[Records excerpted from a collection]
---------------

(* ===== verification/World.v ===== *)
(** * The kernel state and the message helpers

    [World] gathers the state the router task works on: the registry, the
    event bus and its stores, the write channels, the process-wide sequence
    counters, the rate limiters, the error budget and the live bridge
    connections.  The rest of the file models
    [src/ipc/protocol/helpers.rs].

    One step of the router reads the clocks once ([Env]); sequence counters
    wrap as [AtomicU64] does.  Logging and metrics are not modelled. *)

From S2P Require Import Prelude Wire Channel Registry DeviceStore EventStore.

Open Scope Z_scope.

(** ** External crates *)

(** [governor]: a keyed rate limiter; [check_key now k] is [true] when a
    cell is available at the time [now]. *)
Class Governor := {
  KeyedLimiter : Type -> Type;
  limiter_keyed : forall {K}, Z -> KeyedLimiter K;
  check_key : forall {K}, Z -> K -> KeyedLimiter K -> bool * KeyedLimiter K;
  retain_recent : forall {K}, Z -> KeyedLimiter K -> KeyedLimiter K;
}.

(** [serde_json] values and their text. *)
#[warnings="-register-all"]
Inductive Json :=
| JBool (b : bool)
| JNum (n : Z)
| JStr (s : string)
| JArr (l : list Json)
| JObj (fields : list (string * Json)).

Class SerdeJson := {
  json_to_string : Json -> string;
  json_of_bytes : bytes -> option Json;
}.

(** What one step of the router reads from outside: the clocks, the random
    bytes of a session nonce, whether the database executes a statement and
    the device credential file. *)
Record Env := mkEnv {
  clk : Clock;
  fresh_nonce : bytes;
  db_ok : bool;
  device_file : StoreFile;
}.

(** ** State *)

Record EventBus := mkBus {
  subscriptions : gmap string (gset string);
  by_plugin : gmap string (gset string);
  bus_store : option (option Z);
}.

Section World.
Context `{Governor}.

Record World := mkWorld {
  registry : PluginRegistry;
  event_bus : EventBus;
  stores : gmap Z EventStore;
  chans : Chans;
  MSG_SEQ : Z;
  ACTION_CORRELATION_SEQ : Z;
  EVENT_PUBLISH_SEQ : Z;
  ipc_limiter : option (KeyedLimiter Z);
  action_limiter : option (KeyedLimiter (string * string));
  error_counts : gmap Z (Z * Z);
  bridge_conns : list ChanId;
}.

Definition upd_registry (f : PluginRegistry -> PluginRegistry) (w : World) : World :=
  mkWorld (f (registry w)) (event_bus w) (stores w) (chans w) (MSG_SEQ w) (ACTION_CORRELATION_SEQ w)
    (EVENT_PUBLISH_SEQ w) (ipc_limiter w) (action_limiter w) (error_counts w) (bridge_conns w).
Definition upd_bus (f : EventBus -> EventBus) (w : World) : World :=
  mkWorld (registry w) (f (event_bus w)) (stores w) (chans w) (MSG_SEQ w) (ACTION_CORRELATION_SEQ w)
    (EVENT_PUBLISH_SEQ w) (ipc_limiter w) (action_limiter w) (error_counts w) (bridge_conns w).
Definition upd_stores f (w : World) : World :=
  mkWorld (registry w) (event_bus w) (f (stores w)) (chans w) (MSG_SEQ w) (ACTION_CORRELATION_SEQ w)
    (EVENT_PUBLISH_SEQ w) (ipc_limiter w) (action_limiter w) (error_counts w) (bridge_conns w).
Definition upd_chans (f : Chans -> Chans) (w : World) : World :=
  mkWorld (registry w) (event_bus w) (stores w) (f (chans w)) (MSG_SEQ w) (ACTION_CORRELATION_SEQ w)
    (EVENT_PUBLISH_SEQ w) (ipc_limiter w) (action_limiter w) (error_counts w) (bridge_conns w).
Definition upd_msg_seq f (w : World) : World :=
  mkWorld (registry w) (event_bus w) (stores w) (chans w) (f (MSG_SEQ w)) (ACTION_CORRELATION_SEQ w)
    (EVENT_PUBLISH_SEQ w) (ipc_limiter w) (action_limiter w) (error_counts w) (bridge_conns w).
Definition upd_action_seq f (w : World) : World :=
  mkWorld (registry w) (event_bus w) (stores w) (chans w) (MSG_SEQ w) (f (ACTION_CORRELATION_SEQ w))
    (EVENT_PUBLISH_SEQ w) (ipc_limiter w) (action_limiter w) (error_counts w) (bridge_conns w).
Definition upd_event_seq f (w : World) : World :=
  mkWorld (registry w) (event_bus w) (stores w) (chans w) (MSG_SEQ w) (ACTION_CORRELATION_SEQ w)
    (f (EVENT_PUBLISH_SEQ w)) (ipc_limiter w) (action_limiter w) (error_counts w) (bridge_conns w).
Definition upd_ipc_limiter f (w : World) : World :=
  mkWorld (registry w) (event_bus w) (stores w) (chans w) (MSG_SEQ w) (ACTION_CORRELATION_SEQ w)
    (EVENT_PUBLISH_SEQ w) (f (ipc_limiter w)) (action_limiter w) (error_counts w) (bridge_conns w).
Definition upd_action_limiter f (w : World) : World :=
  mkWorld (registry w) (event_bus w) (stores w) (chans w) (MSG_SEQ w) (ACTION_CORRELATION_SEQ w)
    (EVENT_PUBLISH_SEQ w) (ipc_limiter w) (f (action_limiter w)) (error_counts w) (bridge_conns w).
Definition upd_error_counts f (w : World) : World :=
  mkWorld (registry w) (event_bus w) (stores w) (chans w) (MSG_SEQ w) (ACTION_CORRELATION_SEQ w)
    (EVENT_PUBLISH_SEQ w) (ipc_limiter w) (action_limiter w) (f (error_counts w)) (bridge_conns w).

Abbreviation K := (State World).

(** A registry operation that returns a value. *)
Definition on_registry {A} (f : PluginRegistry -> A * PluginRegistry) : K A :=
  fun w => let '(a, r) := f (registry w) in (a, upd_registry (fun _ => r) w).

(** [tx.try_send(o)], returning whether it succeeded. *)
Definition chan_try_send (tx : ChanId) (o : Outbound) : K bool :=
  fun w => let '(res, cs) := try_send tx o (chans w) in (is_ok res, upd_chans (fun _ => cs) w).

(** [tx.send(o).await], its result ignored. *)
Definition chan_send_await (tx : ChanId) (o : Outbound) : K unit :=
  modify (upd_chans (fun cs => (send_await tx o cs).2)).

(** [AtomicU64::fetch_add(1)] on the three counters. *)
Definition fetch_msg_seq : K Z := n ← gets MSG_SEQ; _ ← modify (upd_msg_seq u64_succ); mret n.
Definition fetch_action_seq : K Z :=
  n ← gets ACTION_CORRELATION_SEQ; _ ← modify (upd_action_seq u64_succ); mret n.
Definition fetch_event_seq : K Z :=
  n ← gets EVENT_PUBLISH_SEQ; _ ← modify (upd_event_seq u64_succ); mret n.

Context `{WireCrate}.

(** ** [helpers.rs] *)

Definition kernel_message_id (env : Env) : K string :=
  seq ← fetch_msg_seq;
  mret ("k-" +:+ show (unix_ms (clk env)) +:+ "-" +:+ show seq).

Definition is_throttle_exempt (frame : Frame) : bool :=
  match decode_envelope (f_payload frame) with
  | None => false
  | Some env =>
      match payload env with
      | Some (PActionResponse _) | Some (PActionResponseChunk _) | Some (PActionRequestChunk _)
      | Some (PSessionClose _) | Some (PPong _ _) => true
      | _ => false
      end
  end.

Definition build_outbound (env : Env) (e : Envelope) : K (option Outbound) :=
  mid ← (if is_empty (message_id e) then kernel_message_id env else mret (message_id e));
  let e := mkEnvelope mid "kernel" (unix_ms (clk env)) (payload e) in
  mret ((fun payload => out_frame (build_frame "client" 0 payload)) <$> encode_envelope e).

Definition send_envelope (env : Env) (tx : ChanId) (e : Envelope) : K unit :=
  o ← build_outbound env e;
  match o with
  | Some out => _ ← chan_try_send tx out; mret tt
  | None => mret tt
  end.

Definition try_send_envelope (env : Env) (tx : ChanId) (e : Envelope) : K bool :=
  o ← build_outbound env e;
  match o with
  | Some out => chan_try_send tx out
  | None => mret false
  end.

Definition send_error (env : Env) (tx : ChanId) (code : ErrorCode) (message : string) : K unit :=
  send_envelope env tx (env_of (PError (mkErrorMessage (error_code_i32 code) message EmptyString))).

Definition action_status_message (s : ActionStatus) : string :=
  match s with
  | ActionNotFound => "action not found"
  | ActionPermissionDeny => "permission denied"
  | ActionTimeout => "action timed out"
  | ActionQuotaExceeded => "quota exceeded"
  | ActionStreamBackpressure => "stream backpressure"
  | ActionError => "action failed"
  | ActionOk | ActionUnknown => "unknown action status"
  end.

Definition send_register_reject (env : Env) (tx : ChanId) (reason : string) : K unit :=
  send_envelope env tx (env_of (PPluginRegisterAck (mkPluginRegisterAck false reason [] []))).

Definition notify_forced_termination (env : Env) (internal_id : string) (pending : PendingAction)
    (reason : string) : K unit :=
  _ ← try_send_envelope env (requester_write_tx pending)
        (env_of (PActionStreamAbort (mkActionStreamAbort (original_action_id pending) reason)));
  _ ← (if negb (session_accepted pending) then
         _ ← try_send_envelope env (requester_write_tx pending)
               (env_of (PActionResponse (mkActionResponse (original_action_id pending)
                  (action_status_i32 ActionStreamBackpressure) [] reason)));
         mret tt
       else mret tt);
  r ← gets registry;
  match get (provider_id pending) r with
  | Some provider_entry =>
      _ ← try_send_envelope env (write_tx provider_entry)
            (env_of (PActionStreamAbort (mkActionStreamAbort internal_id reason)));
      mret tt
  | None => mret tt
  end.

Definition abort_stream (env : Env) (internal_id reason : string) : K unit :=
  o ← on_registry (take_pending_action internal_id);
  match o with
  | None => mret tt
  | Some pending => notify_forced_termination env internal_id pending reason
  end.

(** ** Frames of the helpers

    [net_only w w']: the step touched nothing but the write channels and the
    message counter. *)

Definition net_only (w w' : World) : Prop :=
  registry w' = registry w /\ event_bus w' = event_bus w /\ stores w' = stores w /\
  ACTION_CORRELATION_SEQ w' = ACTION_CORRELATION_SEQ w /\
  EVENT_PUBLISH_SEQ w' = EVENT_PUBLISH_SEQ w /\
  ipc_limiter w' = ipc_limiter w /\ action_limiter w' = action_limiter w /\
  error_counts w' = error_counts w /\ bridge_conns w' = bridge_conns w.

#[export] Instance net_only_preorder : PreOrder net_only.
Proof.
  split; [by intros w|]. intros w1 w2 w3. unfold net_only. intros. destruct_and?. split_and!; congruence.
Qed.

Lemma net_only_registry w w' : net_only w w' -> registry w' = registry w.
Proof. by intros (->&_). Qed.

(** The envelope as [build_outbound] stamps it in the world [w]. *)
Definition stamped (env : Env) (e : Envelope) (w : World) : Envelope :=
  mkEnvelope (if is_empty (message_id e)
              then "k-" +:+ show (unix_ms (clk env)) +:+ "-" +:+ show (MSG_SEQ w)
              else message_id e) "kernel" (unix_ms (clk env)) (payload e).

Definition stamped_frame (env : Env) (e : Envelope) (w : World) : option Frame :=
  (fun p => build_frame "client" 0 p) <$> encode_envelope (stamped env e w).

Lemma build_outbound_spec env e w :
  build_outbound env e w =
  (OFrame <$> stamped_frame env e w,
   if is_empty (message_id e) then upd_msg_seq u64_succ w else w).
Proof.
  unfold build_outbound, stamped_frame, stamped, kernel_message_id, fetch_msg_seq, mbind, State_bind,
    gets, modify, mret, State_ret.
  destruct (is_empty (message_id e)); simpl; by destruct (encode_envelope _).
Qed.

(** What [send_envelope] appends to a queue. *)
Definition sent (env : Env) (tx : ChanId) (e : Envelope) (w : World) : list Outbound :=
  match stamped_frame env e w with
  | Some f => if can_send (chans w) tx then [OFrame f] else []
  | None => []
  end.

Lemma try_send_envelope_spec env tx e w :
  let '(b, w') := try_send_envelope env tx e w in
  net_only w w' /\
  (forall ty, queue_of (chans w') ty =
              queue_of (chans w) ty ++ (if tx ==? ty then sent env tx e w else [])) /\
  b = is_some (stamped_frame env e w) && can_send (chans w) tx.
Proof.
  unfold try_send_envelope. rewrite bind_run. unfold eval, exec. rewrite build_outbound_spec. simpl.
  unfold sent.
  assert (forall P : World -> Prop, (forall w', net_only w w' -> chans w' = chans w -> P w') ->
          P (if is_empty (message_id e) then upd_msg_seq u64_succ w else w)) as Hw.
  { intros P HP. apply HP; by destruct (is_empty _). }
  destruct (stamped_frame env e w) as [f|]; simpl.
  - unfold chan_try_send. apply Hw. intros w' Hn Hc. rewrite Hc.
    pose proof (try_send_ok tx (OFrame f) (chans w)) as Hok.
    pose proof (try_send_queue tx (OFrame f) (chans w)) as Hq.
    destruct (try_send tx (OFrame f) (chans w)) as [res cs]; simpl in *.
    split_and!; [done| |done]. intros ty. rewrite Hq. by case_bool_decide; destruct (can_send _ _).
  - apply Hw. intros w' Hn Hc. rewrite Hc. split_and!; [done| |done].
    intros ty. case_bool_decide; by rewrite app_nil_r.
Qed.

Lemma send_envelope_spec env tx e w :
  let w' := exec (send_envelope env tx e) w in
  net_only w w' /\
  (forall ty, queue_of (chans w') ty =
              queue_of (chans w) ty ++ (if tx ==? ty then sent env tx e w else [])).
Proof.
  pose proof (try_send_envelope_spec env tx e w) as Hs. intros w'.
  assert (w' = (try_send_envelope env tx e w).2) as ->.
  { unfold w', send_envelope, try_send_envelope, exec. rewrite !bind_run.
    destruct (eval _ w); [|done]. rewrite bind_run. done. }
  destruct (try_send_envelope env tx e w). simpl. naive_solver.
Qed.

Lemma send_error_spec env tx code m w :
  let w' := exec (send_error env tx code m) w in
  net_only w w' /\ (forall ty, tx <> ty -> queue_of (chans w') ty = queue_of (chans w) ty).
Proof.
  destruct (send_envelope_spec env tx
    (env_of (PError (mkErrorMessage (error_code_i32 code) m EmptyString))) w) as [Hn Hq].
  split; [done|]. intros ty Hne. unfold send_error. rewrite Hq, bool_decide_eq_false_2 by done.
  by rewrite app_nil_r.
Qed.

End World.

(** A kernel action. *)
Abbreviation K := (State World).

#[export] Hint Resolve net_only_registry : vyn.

---------------

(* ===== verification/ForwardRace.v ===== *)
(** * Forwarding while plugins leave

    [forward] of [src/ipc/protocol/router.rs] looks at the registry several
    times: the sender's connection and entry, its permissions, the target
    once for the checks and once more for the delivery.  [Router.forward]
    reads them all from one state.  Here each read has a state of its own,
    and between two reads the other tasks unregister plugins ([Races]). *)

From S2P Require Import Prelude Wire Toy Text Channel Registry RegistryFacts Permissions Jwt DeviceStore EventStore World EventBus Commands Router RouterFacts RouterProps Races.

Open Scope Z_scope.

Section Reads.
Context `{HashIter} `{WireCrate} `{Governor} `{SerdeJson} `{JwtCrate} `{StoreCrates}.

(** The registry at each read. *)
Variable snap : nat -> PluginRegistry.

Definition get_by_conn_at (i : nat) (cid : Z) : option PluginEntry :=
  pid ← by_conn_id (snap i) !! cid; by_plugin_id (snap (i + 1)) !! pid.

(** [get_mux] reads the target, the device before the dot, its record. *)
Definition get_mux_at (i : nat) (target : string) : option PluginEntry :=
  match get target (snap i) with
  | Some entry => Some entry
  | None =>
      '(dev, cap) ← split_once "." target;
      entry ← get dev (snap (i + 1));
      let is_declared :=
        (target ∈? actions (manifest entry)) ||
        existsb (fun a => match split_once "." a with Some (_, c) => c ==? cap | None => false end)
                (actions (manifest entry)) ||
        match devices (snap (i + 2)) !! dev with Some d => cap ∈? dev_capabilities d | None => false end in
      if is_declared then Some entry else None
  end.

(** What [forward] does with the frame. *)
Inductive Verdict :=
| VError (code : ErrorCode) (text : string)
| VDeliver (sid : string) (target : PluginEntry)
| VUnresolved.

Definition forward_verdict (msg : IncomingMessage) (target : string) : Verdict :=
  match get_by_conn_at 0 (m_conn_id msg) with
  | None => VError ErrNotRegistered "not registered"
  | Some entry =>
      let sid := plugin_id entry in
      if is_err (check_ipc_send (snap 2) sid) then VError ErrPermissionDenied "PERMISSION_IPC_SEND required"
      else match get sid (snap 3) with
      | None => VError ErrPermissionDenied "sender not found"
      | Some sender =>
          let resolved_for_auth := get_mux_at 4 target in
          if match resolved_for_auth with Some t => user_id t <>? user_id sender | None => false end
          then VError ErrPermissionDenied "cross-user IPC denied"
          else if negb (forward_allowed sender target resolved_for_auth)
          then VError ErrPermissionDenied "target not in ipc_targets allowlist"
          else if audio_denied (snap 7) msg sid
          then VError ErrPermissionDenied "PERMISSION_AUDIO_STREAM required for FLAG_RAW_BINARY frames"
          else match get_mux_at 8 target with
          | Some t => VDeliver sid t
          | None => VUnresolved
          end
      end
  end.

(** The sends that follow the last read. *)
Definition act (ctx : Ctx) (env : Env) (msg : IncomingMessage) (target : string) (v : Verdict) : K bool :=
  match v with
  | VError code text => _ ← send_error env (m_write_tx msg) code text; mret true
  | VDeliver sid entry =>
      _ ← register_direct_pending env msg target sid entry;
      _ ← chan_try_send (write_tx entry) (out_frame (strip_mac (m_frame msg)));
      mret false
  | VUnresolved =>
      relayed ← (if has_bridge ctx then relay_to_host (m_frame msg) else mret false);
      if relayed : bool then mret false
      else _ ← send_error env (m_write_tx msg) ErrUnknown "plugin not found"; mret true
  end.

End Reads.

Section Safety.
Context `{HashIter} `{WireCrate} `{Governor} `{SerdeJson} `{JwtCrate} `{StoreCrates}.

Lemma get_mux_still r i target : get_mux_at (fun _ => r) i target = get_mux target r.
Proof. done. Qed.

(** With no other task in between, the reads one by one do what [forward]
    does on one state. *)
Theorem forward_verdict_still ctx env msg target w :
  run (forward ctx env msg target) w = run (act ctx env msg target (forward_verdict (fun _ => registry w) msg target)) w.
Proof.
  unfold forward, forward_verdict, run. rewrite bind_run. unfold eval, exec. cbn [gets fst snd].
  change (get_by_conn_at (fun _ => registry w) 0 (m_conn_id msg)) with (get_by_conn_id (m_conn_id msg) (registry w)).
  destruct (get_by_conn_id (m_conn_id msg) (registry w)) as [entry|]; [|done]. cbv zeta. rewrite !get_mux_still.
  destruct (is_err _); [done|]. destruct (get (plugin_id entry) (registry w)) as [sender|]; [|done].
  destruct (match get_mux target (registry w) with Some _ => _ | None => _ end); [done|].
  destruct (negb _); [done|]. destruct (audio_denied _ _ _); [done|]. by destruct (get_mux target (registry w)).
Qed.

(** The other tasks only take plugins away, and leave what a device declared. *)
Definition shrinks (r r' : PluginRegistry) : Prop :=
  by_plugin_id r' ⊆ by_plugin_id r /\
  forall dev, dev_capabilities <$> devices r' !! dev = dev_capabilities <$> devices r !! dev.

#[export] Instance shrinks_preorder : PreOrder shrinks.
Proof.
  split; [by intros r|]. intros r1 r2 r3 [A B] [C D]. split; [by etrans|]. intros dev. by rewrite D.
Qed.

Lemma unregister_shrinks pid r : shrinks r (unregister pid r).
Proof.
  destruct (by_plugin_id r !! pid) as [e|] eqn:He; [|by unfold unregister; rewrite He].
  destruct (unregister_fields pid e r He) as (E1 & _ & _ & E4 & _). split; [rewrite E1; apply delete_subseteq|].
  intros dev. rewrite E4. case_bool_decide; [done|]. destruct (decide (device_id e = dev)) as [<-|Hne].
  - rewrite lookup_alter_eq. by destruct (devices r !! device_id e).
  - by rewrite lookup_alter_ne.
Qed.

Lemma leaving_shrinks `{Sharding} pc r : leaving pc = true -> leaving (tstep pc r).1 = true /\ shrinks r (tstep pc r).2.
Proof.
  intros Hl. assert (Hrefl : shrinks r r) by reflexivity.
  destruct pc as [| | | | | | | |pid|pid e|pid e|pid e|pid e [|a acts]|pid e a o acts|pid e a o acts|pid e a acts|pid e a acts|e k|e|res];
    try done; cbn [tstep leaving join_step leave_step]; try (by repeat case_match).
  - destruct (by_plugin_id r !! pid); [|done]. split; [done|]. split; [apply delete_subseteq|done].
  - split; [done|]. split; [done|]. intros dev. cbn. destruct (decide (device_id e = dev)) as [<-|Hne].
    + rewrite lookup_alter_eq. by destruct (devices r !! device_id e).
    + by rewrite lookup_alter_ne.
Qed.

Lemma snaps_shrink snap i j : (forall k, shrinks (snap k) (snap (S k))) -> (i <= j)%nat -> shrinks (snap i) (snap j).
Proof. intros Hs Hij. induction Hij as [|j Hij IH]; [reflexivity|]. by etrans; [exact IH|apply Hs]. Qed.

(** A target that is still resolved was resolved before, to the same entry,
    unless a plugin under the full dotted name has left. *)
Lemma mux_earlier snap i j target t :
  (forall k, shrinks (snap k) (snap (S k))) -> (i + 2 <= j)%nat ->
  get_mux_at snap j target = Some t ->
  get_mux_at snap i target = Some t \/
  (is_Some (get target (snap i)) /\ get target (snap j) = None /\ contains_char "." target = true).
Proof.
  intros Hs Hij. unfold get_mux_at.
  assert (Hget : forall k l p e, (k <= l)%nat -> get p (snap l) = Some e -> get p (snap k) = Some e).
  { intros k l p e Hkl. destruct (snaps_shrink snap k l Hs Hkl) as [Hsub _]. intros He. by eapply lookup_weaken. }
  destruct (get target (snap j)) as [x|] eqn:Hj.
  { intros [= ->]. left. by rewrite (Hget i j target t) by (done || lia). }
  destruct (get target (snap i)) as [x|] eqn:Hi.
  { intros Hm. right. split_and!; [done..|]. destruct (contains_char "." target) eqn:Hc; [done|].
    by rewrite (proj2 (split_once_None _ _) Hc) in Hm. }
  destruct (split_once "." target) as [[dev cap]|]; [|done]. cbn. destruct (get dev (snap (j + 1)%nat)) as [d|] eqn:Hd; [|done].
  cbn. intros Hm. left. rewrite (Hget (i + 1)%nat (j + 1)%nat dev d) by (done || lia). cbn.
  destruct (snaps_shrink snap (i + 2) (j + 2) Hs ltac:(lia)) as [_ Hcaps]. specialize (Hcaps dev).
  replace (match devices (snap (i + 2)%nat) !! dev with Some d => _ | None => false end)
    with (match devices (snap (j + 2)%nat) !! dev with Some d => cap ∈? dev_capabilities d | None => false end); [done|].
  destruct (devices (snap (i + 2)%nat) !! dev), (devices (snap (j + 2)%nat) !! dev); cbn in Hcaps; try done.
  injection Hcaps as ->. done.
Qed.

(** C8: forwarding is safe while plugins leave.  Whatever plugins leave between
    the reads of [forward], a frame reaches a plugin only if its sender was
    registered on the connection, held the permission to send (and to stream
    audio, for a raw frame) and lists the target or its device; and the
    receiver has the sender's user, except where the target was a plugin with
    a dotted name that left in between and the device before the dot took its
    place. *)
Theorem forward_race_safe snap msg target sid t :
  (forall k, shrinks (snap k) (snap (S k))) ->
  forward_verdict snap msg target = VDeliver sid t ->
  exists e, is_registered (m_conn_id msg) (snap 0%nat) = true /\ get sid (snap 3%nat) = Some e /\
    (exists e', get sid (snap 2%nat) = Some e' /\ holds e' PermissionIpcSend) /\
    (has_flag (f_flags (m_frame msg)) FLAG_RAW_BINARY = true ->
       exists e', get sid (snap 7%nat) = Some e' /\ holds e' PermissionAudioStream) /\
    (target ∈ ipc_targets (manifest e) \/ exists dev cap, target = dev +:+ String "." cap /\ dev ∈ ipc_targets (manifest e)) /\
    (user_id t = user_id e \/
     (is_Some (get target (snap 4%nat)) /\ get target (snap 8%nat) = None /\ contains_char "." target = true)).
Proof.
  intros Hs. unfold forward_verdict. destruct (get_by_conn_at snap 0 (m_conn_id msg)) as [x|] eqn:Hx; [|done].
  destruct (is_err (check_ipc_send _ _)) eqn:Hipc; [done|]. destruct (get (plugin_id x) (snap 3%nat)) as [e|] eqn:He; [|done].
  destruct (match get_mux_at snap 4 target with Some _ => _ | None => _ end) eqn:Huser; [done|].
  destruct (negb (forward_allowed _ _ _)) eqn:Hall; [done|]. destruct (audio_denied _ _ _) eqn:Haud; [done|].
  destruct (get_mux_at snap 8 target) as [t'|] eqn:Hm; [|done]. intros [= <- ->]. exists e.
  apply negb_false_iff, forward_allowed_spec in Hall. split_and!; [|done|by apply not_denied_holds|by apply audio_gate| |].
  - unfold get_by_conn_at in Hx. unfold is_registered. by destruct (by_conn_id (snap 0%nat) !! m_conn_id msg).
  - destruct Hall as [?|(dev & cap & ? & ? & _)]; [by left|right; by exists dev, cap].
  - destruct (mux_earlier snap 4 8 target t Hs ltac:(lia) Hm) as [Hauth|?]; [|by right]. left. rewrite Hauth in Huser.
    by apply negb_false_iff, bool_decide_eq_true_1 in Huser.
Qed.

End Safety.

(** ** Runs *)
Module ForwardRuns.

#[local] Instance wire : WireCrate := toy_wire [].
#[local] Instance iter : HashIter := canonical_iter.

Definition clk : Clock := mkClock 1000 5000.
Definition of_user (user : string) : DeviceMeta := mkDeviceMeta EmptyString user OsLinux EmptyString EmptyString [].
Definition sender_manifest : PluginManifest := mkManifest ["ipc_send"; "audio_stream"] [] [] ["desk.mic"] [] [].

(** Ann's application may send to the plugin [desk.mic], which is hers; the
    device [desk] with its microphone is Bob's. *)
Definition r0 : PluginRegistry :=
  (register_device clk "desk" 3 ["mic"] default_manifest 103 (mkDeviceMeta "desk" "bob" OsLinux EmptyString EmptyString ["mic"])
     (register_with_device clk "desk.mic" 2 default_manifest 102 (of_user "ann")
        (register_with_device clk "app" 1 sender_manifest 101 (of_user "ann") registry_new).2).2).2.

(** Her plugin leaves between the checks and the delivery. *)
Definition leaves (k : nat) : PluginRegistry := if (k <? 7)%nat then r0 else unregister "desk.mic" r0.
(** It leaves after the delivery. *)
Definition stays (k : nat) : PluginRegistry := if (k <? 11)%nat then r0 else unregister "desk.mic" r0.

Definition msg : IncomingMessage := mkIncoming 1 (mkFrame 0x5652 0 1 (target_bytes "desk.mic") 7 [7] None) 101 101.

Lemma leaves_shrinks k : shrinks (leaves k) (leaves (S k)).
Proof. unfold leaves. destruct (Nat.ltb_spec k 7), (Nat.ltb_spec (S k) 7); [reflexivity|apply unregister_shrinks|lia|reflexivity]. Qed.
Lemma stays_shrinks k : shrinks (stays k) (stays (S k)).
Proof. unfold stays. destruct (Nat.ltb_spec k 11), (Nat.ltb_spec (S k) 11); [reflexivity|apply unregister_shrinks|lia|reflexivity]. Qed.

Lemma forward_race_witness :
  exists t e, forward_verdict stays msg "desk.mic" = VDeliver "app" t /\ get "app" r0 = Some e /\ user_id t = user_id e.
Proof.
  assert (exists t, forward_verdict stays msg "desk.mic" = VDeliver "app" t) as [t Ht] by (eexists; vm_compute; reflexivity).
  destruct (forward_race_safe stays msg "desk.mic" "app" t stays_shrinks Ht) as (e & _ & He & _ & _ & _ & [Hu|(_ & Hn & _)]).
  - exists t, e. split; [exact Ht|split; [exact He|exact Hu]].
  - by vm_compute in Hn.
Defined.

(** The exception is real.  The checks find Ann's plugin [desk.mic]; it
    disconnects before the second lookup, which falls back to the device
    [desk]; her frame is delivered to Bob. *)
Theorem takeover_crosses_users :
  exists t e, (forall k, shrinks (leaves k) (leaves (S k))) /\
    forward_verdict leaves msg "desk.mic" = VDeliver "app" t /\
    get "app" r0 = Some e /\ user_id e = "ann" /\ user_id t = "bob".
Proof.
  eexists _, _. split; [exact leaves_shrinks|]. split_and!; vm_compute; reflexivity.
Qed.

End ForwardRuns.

---------------

◆ Required action
Would you copy, unchanged, the stretch of the records above that begins at the line containing "exists e', get sid (snap 7%nat)" and ends at the line containing "(user_id t = user_id e \/", and only that?

◆ Exercise result
       exists e', get sid (snap 7%nat) = Some e' /\ holds e' PermissionAudioStream) /\
    (target ∈ ipc_targets (manifest e) \/ exists dev cap, target = dev +:+ String "." cap /\ dev ∈ ipc_targets (manifest e)) /\
    (user_id t = user_id e \/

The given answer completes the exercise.